Robert J. Schmidt

Robert J. Schmidt

Professor
Section of Cell and Developmental Biology, UCSD
Paul D. Saltman Chair in Science Education

e-mail: rschmidt@ucsd.edu

     Our research interests are directed towards understanding the regulation of gene expression in plants and its impact on plant development, using maize as our experimental system.

     During the last 10 years our research has focused on understanding the gene and gene interactions that regulate maize floral development and inflorescence architecture. These studies include, when appropriate, a comparison of the corresponding genes and their activities in other experimental plants to gain insight into the evolution of developmental systems. These studies are contributing to our understanding of the mechanisms controlling flower development in one of the most agriculturally important groups of angiosperms, the cereals.

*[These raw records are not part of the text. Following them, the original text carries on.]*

Lemma np_shape_atoms row :
  np_shape (PyList (map Atom row)) = Some [List.length row].
Proof.
  cbn [np_shape]. rewrite map_map, length_map. cbn [np_shape].
  destruct row as [|x row]; [reflexivity|].
  cbn [map].
  replace (forallb _ _) with true; [reflexivity|].
  symmetry. apply forallb_forall. intros s Hs.
  apply in_map_iff in Hs as (y & <- & _). reflexivity.
Qed.

Lemma leaves_atoms row : leaves (PyList (map Atom row)) = row.
Proof.
  cbn [leaves]. induction row as [|x row IH]; simpl; [reflexivity|].
  now rewrite IH.
Qed.

Lemma leaves_of_rows rows : leaves (of_rows rows) = List.concat rows.
Proof.
  unfold of_rows. cbn [leaves].
  induction rows as [|row rows IH]; [reflexivity|].
  cbn [map flat_map List.concat]. now rewrite IH, leaves_atoms.
Qed.

Lemma np_shape_of_rows C rows :
  rows_of_width C rows -> np_shape (of_rows rows) <> None.
Proof.
  intros H. unfold of_rows. cbn [np_shape]. rewrite map_map.
  destruct H as [|row rows Hrow Hrows]; [discriminate|].
  cbn [map]. rewrite np_shape_atoms.
  replace (forallb _ _) with true; [discriminate|].
  symmetry. apply forallb_forall. intros s Hs.
  apply in_map_iff in Hs as (y & <- & Hy).
  rewrite np_shape_atoms, Hrow.
  rewrite Forall_forall in Hrows. rewrite (Hrows y Hy).
  unfold shape_eqb. now destruct (list_eq_dec Nat.eq_dec [C] [C]).
Qed.

Lemma length_np_store (l : list A) :
  List.length (np_store l) = List.length l.
Proof.
  unfold np_store. destruct l as [|x rest]; [reflexivity|].
  destruct (forallb (same_dtype x) rest); [reflexivity|apply length_map].
Qed.

(** Scalars of one dtype are stored as they are. *)
Lemma one_dtype_stored (l : list A) : one_dtype l -> stored_unchanged l.
Proof.
  unfold one_dtype, stored_unchanged, np_store. intros Hl.
  destruct l as [|x rest]; [reflexivity|].
  replace (forallb (same_dtype x) rest) with true; [reflexivity|].
  symmetry. apply forallb_forall. intros y Hy.
  apply Hl; [now left|now right].
Qed.

(** A nesting of rows of one width becomes the array of their elements,
    row after row, as numpy stores them. *)
Lemma np_array_of_rows C rows :
  rows_of_width C rows ->
  exists s, np_array (of_rows rows)
            = ret {| shape := s; data := np_store (List.concat rows) |}.
Proof.
  intros Hw. unfold np_array.
  destruct (np_shape (of_rows rows)) as [s|] eqn:E.
  - exists s. now rewrite leaves_of_rows.
  - now apply np_shape_of_rows in Hw.
Qed.

Lemma length_concat_rows C rows :
  rows_of_width C rows -> List.length (List.concat rows) = List.length rows * C.
Proof.
  induction 1 as [|row rows Hrow _ IH]; [reflexivity|].
  cbn [List.concat List.length]. rewrite length_app, IH, Hrow. lia.
Qed.

(** Reading a buffer of rows with the stride of the row width collects a
    column. *)
Lemma stride_take_column C rows j :
  rows_of_width C rows -> j < C ->
  stride_take C (List.length rows) (skipn j (List.concat rows)) = column j rows.
Proof.
  intros H Hj. unfold column.
  induction H as [|row rows Hrow _ IH]; [reflexivity|].
  cbn [List.concat List.length stride_take flat_map].
  rewrite skipn_app.
  replace (j - List.length row) with 0 by lia. cbn [skipn].
  destruct (skipn j row) as [|x tl] eqn:E.
  - apply (f_equal (@List.length A)) in E. rewrite length_skipn in E.
    cbn in E. lia.
  - change (x :: stride_take C (List.length rows)
                   (skipn C ((x :: tl) ++ List.concat rows))
            = x :: flat_map (fun row => firstn 1 (skipn j row)) rows).
    f_equal. rewrite <- IH. f_equal.
    rewrite <- E, skipn_app, length_skipn, Hrow.
    rewrite skipn_all2 by (rewrite length_skipn; lia).
    replace (C - (C - j)) with j by lia. reflexivity.
Qed.

Lemma column_cons j row rows :
  column j (row :: rows) = (firstn 1 (skipn j row) ++ column j rows)%list.
Proof. reflexivity. Qed.

Lemma column_entry C j row :
  List.length row = C -> j < C ->
  exists x, firstn 1 (skipn j row) = [x] /\ nth_error row j = Some x.
Proof.
  intros Hrow Hj.
  destruct (nth_error row j) as [x|] eqn:E.
  - exists x. split; [|reflexivity].
    apply nth_error_split in E as (l1 & l2 & -> & <-).
    rewrite skipn_app, skipn_all, Nat.sub_diag. reflexivity.
  - apply nth_error_None in E. lia.
Qed.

     We are now particularly interested in those genes that underlie the regulation of vegetative and inflorescence branching in maize, specifically those affecting meristem identity and regulating meristem fates. Our lab is part of a consortium of scientists (http://gremlin1.gdcb.iastate.edu/MIP/gene/index.html) who are assembling the genetic and biochemical networks that will allow us to begin understanding the mechanisms that determine inflorescence architecture in maize and related cereal crops. The diversity of architecture in the grasses is striking and results from variation in the identity and determinacy of distinct meristems formed within the developing inflorescence. Our objective is to determine how these genes fit into a larger genetic network and to determine the divergence and conservation of the networks in other grass species. Changes in plant architecture have been important in crop domestication, and an understanding of the regulation of branch formation will be important in efforts to engineer modern crops for improved light harvesting potential, synchrony of flowering and seed set.  Information obtained from these studies on maize should be readily transferable to other important cereal crops.  As evident from the above description, research in our lab involves a combination of field, greenhouse and bench work. Our studies are facilitated by our having greenhouses and several acres of field space available on campus as well as fruitful collaborations with Midwestern universities and some of the nation's largest hybrid seed companies.


Gallavotti, A., S. Barasesh, S. Malcomber, D. Hall, D. Jackson, R. Schmidt and P. McSteen (2008). sparse inflorescence1 encodes a monocot-specific YUCCA-like gene required for vegetative and reproductive development in maize. Proc. Natl. Acad. Sci., USA 105:15196-15201.

    Vollbrecht, E. and R. J. Schmidt (2008). Development of the maize inflorescences. In Handbook of Maize: Its Biology, J. Bennetzen and S. Hake eds., Springer LLC pg. 13-40.

    Thompson, B.E., L. Bartling, C. Whipple, D.H. Hall, R. J. Schmidt and S. Hake (2009). Bearded-ear encodes a MADS-box transcription factor critical for maize floral development.  Plant Cell 21:2578-2590.

    Whipple, C.J., D.H. Hall, S. DeBlasio, F. Taguchi-Shiobara, R. J. Schmidt and D.P. Jackson (2010). A conserved mechanism of bract suppression in the grass family. Plant Cell 22:565-578.

    Gallavotti, A., J.A. Long, S. Stanfield, X. Yang, D. Jackson, E. Vollbrecht and R. J. Schmidt (2010). The control of axillary meristem fate in the maize ramosa pathway. Development 137:2849-2856.

    Gallavotti, A., S. Malcomber, C. Gaines, S. Stanfield, C. Whipple, E. Kellogg, and R.J. Schmidt (2011). Barren stalk fastigiated 1 is an AT-hook protein required for the formation of maize ears. Plant Cell 23: 1756-1771.

    Whipple, C.J., T.H. Kebrom, A.L. Weber, F. Yang, D. Hall, R. Meeley, R. J. Schmidt, J. Doebley, T.P. Brutnell, and D.P. Jackson (2011) grassy tillers1 promotes apical dominance in maize and responds to shade signals in the grasses. Proc. Natl. Acad. Sci., USA 108:506-512.

     Dr. Schmidt received his Ph.D. from Duke University in 1984. As an NSF Postdoctoral Fellow in Plant Biology he pursued research at Brookhaven National Laboratory. He joined the Department of Biology at UCSD in 1987 and received a McKnight Individual Research Project Award in Plant Biology. He served as a member of the editorial board of The Plant Cell from 1993-1999, and has served on grant review panels for the United States Department of Agriculture, the National Science Foundation and the University of California Biotechnology Discovery Program. While at UCSD he has served as Campus Director for the University of California Education Abroad Program and as Associate Dean of Education for the Division of Biological Sciences.  He currently holds the Paul D. Saltman Endowed Chair in Science Education.